Saved data entries
======

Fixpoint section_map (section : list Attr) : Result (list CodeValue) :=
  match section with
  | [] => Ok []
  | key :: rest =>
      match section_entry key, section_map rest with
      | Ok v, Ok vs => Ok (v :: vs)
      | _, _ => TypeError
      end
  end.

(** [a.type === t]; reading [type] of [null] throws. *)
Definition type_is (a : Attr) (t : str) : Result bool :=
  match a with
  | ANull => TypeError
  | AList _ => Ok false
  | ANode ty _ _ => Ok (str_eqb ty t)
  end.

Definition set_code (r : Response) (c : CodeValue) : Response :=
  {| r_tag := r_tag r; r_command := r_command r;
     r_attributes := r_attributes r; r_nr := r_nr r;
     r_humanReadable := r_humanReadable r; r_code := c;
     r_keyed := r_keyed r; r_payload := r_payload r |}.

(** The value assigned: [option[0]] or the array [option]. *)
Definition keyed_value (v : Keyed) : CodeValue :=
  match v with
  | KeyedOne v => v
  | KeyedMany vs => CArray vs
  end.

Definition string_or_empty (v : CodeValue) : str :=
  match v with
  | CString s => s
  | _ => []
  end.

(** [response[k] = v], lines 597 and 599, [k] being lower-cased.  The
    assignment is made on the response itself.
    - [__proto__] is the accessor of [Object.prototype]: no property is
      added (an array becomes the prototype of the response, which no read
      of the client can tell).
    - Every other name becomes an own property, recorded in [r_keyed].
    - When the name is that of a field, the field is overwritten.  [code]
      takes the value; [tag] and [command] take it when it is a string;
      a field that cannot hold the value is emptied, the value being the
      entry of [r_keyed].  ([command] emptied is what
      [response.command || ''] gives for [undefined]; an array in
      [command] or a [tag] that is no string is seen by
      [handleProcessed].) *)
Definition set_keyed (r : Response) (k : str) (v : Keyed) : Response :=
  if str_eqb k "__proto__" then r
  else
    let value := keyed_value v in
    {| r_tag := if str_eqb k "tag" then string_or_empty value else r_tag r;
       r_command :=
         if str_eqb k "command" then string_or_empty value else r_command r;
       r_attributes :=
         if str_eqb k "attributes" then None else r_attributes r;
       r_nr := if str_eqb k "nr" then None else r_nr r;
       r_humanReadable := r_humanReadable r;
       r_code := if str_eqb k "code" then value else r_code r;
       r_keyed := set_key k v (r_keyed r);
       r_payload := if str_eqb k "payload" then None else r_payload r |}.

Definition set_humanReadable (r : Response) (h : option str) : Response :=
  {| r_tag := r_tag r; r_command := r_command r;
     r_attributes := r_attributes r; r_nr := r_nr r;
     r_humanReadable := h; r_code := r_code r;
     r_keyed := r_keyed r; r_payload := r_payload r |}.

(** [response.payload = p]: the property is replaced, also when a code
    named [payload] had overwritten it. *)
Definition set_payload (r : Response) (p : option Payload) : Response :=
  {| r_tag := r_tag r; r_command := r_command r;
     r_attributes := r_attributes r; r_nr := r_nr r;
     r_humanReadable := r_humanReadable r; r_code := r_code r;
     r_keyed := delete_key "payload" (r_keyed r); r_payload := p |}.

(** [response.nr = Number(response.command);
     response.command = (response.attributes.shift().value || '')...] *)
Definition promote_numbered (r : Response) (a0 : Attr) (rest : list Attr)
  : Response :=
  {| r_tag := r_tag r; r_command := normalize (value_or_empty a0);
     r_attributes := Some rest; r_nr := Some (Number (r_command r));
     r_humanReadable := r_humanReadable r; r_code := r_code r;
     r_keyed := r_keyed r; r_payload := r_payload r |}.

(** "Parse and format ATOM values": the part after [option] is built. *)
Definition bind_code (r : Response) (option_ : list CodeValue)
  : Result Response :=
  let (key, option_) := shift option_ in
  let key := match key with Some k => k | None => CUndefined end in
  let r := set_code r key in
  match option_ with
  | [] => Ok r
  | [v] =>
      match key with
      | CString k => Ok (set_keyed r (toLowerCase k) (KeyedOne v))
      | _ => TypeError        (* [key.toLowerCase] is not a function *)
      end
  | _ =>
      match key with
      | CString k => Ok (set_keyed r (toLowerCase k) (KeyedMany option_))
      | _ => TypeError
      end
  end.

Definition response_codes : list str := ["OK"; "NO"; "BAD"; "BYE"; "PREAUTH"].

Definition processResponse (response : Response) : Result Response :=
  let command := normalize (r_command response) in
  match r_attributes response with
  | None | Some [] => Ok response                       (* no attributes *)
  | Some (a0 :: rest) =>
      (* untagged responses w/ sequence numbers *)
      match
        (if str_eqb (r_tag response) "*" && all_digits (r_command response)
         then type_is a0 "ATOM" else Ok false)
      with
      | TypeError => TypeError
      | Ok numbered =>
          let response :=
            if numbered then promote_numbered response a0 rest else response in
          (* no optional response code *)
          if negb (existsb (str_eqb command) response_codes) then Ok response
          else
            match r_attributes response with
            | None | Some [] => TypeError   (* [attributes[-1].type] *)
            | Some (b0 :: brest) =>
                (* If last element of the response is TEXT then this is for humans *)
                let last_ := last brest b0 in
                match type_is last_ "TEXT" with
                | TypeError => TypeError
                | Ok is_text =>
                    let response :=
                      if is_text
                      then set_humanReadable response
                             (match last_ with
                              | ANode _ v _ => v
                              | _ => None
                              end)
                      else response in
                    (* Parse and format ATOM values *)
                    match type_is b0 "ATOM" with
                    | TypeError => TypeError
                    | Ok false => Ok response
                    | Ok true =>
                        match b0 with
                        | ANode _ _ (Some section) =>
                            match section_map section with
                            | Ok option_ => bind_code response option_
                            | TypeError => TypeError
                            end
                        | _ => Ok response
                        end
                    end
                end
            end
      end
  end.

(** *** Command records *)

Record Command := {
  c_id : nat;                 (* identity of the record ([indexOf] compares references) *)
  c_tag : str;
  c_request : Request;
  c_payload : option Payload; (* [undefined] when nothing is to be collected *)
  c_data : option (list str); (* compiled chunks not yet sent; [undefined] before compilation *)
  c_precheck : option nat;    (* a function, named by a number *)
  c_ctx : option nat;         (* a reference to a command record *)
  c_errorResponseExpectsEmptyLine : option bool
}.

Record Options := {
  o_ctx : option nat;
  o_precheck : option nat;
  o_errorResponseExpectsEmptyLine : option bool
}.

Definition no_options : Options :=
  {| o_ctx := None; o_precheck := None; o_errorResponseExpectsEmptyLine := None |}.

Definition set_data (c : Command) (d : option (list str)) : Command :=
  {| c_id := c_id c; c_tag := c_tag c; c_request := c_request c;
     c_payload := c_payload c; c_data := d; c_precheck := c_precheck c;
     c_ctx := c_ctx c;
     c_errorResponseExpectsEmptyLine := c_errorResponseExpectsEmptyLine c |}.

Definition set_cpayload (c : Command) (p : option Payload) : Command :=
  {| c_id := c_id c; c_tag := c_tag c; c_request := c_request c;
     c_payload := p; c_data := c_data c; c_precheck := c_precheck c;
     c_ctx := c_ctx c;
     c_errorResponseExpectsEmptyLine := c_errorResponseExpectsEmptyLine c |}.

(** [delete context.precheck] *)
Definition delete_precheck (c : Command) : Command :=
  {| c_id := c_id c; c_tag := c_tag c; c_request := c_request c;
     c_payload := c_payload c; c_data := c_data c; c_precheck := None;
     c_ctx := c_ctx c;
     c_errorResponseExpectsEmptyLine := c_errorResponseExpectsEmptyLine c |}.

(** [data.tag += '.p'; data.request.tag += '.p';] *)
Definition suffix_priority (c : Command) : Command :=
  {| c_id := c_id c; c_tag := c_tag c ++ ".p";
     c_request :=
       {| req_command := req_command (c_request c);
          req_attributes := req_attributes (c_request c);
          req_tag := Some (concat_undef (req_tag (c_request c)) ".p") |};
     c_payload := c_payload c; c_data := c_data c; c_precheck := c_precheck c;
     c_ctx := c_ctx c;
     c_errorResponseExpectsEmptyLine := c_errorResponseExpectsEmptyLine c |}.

======

For the word "false", count the lines of the data that contain it and report only the total.

# OUTPUT FOR THIS EXERCISE:
3